DATA TO USE
-.-.-

(** energy/learning_summary.py: _profile_bias_summaries *)
Definition profile_bias_summaries (c : count_totals) : res (odict string pyval) :=
  support ← bias_from_counts c.(ct_discharge_count) c.(ct_charge_count);
  import_support ← bias_from_counts c.(ct_import_support_count) c.(ct_import_charge_count);
  export ← bias_from_counts c.(ct_export_charge_count) c.(ct_export_discharge_count);
  battery_first ← bias_from_counts c.(ct_export_charge_count)
    (c.(ct_export_discharge_count) + c.(ct_export_idle_count));
  day ← bias_from_counts c.(ct_day_discharge_count) c.(ct_day_charge_count);
  night ← bias_from_counts c.(ct_night_discharge_count) c.(ct_night_charge_count);
  mret [("support_bias", val_of_float support); ("import_support_bias", val_of_float import_support);
        ("export_bias", val_of_float export); ("battery_first_export_bias", val_of_float battery_first);
        ("day_support_bias", val_of_float day); ("night_support_bias", val_of_float night)].

(** energy/learning_summary.py: _known_profile_values *)
Definition known_profile_values (ps : list EnergyLearningProfile)
    (field : EnergyLearningProfile -> option float) : list float := omap field ps.

(** energy/learning_summary.py: _max_known *)
Definition max_known (values : list float) : option float :=
  match values with [] => None | x :: rest => Some (fold_left fmax rest x) end.

(** energy/learning_summary.py: _min_known *)
Definition min_known (values : list float) : option float :=
  match values with [] => None | x :: rest => Some (fmin_list x rest) end.

(** energy/learning_summary.py: _reserve_band_width *)
Definition reserve_band_width (reserve_floor reserve_ceiling : option float) : option float :=
  match reserve_floor, reserve_ceiling with
  | Some floor, Some ceiling => if (ceiling <? floor)%F then None else Some (ceiling - floor)%F
  | _, _ => None
  end.
(* ===== verification/EnergyForecast.v ===== *)
(** * Near-term energy forecast

    [energy/forecast.py]: how much more power the batteries could take or give, and the
    grid flow to expect shortly, from the current cluster and the learned behaviour. *)

From S2P Require Import Prelude PyFloat PyValue OrderedMap EnergyModels EnergyLearning.

(** [d.get(key)] of a learning summary. *)
Definition summary_get (key : string) (d : odict string pyval) : pyval := default VNone (od_get key d).

(** energy/forecast.py: _non_negative_optional_float *)
Definition forecast_non_negative (value : pyval) : res (option float) :=
  Numeric.non_negative_optional_float value.

(** energy/forecast.py: _optional_float *)
Definition forecast_optional (value : pyval) : res (option float) := Numeric.optional_float value.

(** energy/forecast.py: _current_headroom_power *)
Definition current_headroom_power (current_power_w : option float) : float := default f0 current_power_w.

(** energy/forecast.py: _average_headroom_limit *)
Definition average_headroom_limit (average_active_power_w : pyval) : res (option float) :=
  average ← forecast_non_negative average_active_power_w;
  mret (match average with None => None | Some a => Some (a * fdec 125 100)%F end).

(** [next(limit for limit in limits if limit is not None)] *)
Fixpoint first_some {A} (l : list (option A)) : option A :=
  match l with [] => None | Some x :: _ => Some x | None :: l' => first_some l' end.

(** energy/forecast.py: _headroom_limit *)
Definition headroom_limit (configured_limit_power_w observed_max_power_w average_active_power_w : pyval)
    (current_power_w : option float) : res (option float) :=
  let current := current_headroom_power current_power_w in
  configured ← forecast_non_negative configured_limit_power_w;
  observed ← forecast_non_negative observed_max_power_w;
  average ← average_headroom_limit average_active_power_w;
  mret (match first_some [configured; observed; average] with
        | Some limit => Some (fmax limit current)
        | None => if (current >? f0)%F then Some current else None
        end).

(** energy/forecast.py: _headroom_w *)
Definition headroom_w (limit_power_w current_power_w : option float) : option float :=
  match limit_power_w with
  | None => None
  | Some limit => Some (fmax f0 (limit - default f0 current_power_w)%F)
  end.

(** energy/forecast.py: _scaled_headroom_w *)
Definition scaled_headroom_w (limit_power_w current_power_w : option float) (scale : float) : option float :=
  match headroom_w limit_power_w current_power_w with
  | None => None
  | Some headroom => Some (fmax f0 (headroom * scale)%F)
  end.

(** energy/forecast.py: _charge_saturation *)
Definition charge_saturation (charge_headroom_w observed_max_charge_w : option float) (charge_power_w : float)
    : float :=
  if (charge_power_w <=? f0)%F then f0
  else
    match observed_max_charge_w, charge_headroom_w with
    | Some maximum, Some headroom =>
      if (maximum <=? f0)%F then f1 else fmax f0 (f1 - headroom / maximum)%F
    | _, _ => f1
    end.

(** energy/forecast.py: _expected_near_term_export_w *)
Definition expected_near_term_export_w
    (grid_interaction_w charge_power_w charge_headroom_w observed_max_charge_w : option float)
    (export_bias battery_first_export_bias response_weight smoothing_ratio : float) : option float :=
  match grid_interaction_w with
  | None => None
  | Some grid =>
    let base_export_w := fmax f0 (fopp grid) in
    let charge_power := default f0 charge_power_w in
    let saturation := charge_saturation charge_headroom_w observed_max_charge_w charge_power in
    let smoothing_weight := (f1 - fdec 1 2 * smoothing_ratio)%F in
    let export_risk_w :=
      (export_bias * response_weight * charge_power * (fdec 1 2 + fdec 1 2 * saturation) * smoothing_weight)%F in
    let battery_capture_credit_w :=
      (battery_first_export_bias * response_weight * charge_power *
       (fdec 1 4 + fdec 3 4 * smoothing_ratio))%F in
    Some (fmax f0 (base_export_w + export_risk_w - battery_capture_credit_w)%F)
  end.

(** energy/forecast.py: _expected_near_term_import_w *)
Definition expected_near_term_import_w (grid_interaction_w discharge_power_w : option float)
    (import_support_bias response_weight smoothing_ratio discharge_soc_scale : float) : option float :=
  match grid_interaction_w with
  | None => None
  | Some grid =>
    let base_import_w := fmax f0 grid in
    let discharge_power := default f0 discharge_power_w in
    let support_relief_w := (import_support_bias * response_weight * discharge_power * discharge_soc_scale)%F in
    let support_relief_w := (support_relief_w * (f1 - fdec 1 4 * smoothing_ratio))%F in
    Some (fmax f0 (base_import_w - support_relief_w)%F)
  end.

(** energy/forecast.py: _response_weight *)
Definition response_weight (delay_seconds : pyval) : res float :=
  delay ← forecast_non_negative delay_seconds;
  match delay with
  | None => mret f1
  | Some d => float_div f1 (f1 + d / f_of_Z 30)%F
  end.

(** energy/forecast.py: _charge_soc_scale *)
Definition charge_soc_scale (combined_soc : option float) (reserve_ceiling_soc : pyval) : res float :=
  ceiling ← forecast_non_negative reserve_ceiling_soc;
  mret (match combined_soc, ceiling with
        | Some soc, Some c => fmin f1 (fmax f0 ((c - soc) / f_of_Z 10)%F)
        | _, _ => f1
        end).

(** energy/forecast.py: _discharge_soc_scale *)
Definition discharge_soc_scale (combined_soc : option float) (reserve_floor_soc : pyval) : res float :=
  floor ← forecast_non_negative reserve_floor_soc;
  mret (match combined_soc, floor with
        | Some soc, Some c => fmin f1 (fmax f0 ((soc - c) / f_of_Z 10)%F)
        | _, _ => f1
        end).

(** energy/forecast.py: _positive_bias *)
Definition positive_bias (value fallback : pyval) : res float :=
  normalized ← forecast_optional value;
  normalized ← match normalized with Some x => mret (Some x) | None => forecast_optional fallback end;
  mret (match normalized with None => f0 | Some x => fmax f0 (fmin f1 x) end).

(** energy/forecast.py: derive_energy_forecast *)
Definition derive_energy_forecast (cluster : list (pyval * pyval)) (learning : odict string pyval)
    : res (odict string pyval) :=
  charge_power ← forecast_non_negative (dict_get "battery_combined_charge_power_w" cluster);
  discharge_power ← forecast_non_negative (dict_get "battery_combined_discharge_power_w" cluster);
  charge_limit_power ← forecast_non_negative (dict_get "battery_combined_charge_limit_power_w" cluster);
  discharge_limit_power ← forecast_non_negative (dict_get "battery_combined_discharge_limit_power_w" cluster);
  combined_soc ← forecast_non_negative (dict_get "battery_combined_soc" cluster);
  grid_interaction_w ← forecast_optional (dict_get "battery_combined_grid_interaction_w" cluster);
  observed_max_charge ← headroom_limit (val_of_float charge_limit_power)
    (summary_get "observed_max_charge_power_w" learning)
    (summary_get "average_active_charge_power_w" learning) charge_power;
  observed_max_discharge ← headroom_limit (val_of_float discharge_limit_power)
    (summary_get "observed_max_discharge_power_w" learning)
    (summary_get "average_active_discharge_power_w" learning) discharge_power;
  charge_scale ← charge_soc_scale combined_soc (summary_get "reserve_band_ceiling_soc" learning);
  let charge_headroom := scaled_headroom_w observed_max_charge charge_power charge_scale in
  discharge_scale ← discharge_soc_scale combined_soc (summary_get "reserve_band_floor_soc" learning);
  let discharge_headroom := scaled_headroom_w observed_max_discharge discharge_power discharge_scale in
  weight ← response_weight (summary_get "typical_response_delay_seconds" learning);
  export_bias ← positive_bias (summary_get "export_bias" learning) VNone;
  battery_first_export_bias ← positive_bias (summary_get "battery_first_export_bias" learning) VNone;
  import_support_bias ← positive_bias (summary_get "import_support_bias" learning)
    (summary_get "support_bias" learning);
  smoothing_ratio ← positive_bias (summary_get "power_smoothing_ratio" learning) VNone;
  mret [("battery_headroom_charge_w", val_of_float charge_headroom);
        ("battery_headroom_discharge_w", val_of_float discharge_headroom);
        ("expected_near_term_export_w",
         val_of_float (expected_near_term_export_w grid_interaction_w charge_power charge_headroom
           observed_max_charge export_bias battery_first_export_bias weight smoothing_ratio));
        ("expected_near_term_import_w",
         val_of_float (expected_near_term_import_w grid_interaction_w discharge_power import_support_bias
           weight smoothing_ratio discharge_scale))].

(** ** Bounds *)

Lemma fmax0_nonneg x : (f0 <=? fmax f0 x)%F = true.
Proof. by apply fmax_ge_l. Qed.

(** A forecast value is absent or a number that is not negative. *)
Definition forecast_value (v : pyval) : Prop :=
  v = VNone \/ exists x, v = VFloat x /\ (f0 <=? x)%F = true.

Lemma forecast_value_max o x : o = Some (fmax f0 x) -> forecast_value (val_of_float o).
Proof. intros ->. right. eexists. split; [done | apply fmax0_nonneg]. Qed.

(** Whatever the forecast is computed from,
    each of its four values is absent or a non-negative number, NaN and negative readings
    included. *)
Lemma forecast_nonnegative cluster learning d :
  derive_energy_forecast cluster learning = Ok d -> Forall (fun kv => forecast_value (snd kv)) d.
Proof.
  unfold derive_energy_forecast. intros H.
  repeat (let x := fresh "x" in lazymatch type of H with
    | mbind _ ?r = Ok _ => destruct r as [x|] eqn:?; cbn [mbind res_bind] in H; [|discriminate H]
    end).
  injection H as <-. unfold scaled_headroom_w, expected_near_term_export_w, expected_near_term_import_w.
  repeat first [apply Forall_nil_2 | apply Forall_cons_2]; cbn [snd].
  all: repeat match goal with |- context [match ?o with Some _ => _ | None => _ end] => destruct o end.
  all: first [by left | eapply forecast_value_max; reflexivity].
Qed.
(* ===== verification/BatteryActivity.v ===== *)
(** * The battery picture of the Auto mode

    [auto/logic_gates_battery_learning.py], [auto/logic_gates_battery_balance_support.py] and
    [auto/logic_gates_battery_balance.py]: a conservative picture of what the home batteries
    do, from the energy cluster, the learned profiles and the forecast, with penalties for
    unbalanced discharge.  It discharges the interface [BatteryBalance] of the Auto
    metrics. *)

From S2P Require Import Prelude PyFloat PyValue Contracts BackendModels Service CommonAuto OrderedMap AutoPolicy Schedule AutoState AutoSamples AutoMetrics EnergyModels EnergyLearning EnergyForecast.

(** ** State *)

(** The settings; [None] is an attribute that is absent or [None]. *)
Record balance_config := mkBalanceConfig {
  discharge_balance_policy_enabled : option bool;
  discharge_balance_warn_error_watts : option float;
  discharge_balance_bias_start_error_watts : option float;
  discharge_balance_bias_max_penalty_watts : option float;
  discharge_balance_bias_reserve_margin_soc : option float;
  discharge_balance_bias_mode_setting : option string;
  discharge_balance_coordination_enabled : option bool;
  discharge_balance_coordination_start_error_watts : option float;
  discharge_balance_coordination_max_penalty_watts : option float;
  discharge_balance_coordination_support_mode_setting : option string }.

(** What the components read of the service: the settings, the last cluster and the last
    learned profiles (arbitrary values), and whether the service has a clock. *)
Record battery_state := mkBatteryState {
  bs_config : balance_config;
  last_energy_cluster : pyval;
  last_energy_learning_profiles : pyval;
  has_time_now : bool }.

(** ** Learned activity *)

(** auto/logic_gates_battery_learning.py: AutoBatteryLearning._normalized_mapping *)
Definition normalized_mapping (raw_value : pyval) : list (pyval * pyval) :=
  match raw_value with VDict d => d | _ => [] end.

(** auto/logic_gates_battery_learning.py: AutoBatteryLearning._normalized_mapping_list *)
Definition normalized_mapping_list (raw_value : pyval) : list (list (pyval * pyval)) :=
  match raw_value with
  | VList l => omap (fun v => match v with VDict d => Some d | _ => None end) l
  | _ => []
  end.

-.-.-

WHAT TO PRODUCE
The answer must be an exact copy of the lines from the one containing "metrics. *)" through the last line of the records, both included.

ANSWER FOR THE TASK
    metrics. *)

From S2P Require Import Prelude PyFloat PyValue Contracts BackendModels Service CommonAuto OrderedMap AutoPolicy Schedule AutoState AutoSamples AutoMetrics EnergyModels EnergyLearning EnergyForecast.

(** ** State *)

(** The settings; [None] is an attribute that is absent or [None]. *)
Record balance_config := mkBalanceConfig {
  discharge_balance_policy_enabled : option bool;
  discharge_balance_warn_error_watts : option float;
  discharge_balance_bias_start_error_watts : option float;
  discharge_balance_bias_max_penalty_watts : option float;
  discharge_balance_bias_reserve_margin_soc : option float;
  discharge_balance_bias_mode_setting : option string;
  discharge_balance_coordination_enabled : option bool;
  discharge_balance_coordination_start_error_watts : option float;
  discharge_balance_coordination_max_penalty_watts : option float;
  discharge_balance_coordination_support_mode_setting : option string }.

(** What the components read of the service: the settings, the last cluster and the last
    learned profiles (arbitrary values), and whether the service has a clock. *)
Record battery_state := mkBatteryState {
  bs_config : balance_config;
  last_energy_cluster : pyval;
  last_energy_learning_profiles : pyval;
  has_time_now : bool }.

(** ** Learned activity *)

(** auto/logic_gates_battery_learning.py: AutoBatteryLearning._normalized_mapping *)
Definition normalized_mapping (raw_value : pyval) : list (pyval * pyval) :=
  match raw_value with VDict d => d | _ => [] end.

(** auto/logic_gates_battery_learning.py: AutoBatteryLearning._normalized_mapping_list *)
Definition normalized_mapping_list (raw_value : pyval) : list (list (pyval * pyval)) :=
  match raw_value with
  | VList l => omap (fun v => match v with VDict d => Some d | _ => None end) l
  | _ => []
  end.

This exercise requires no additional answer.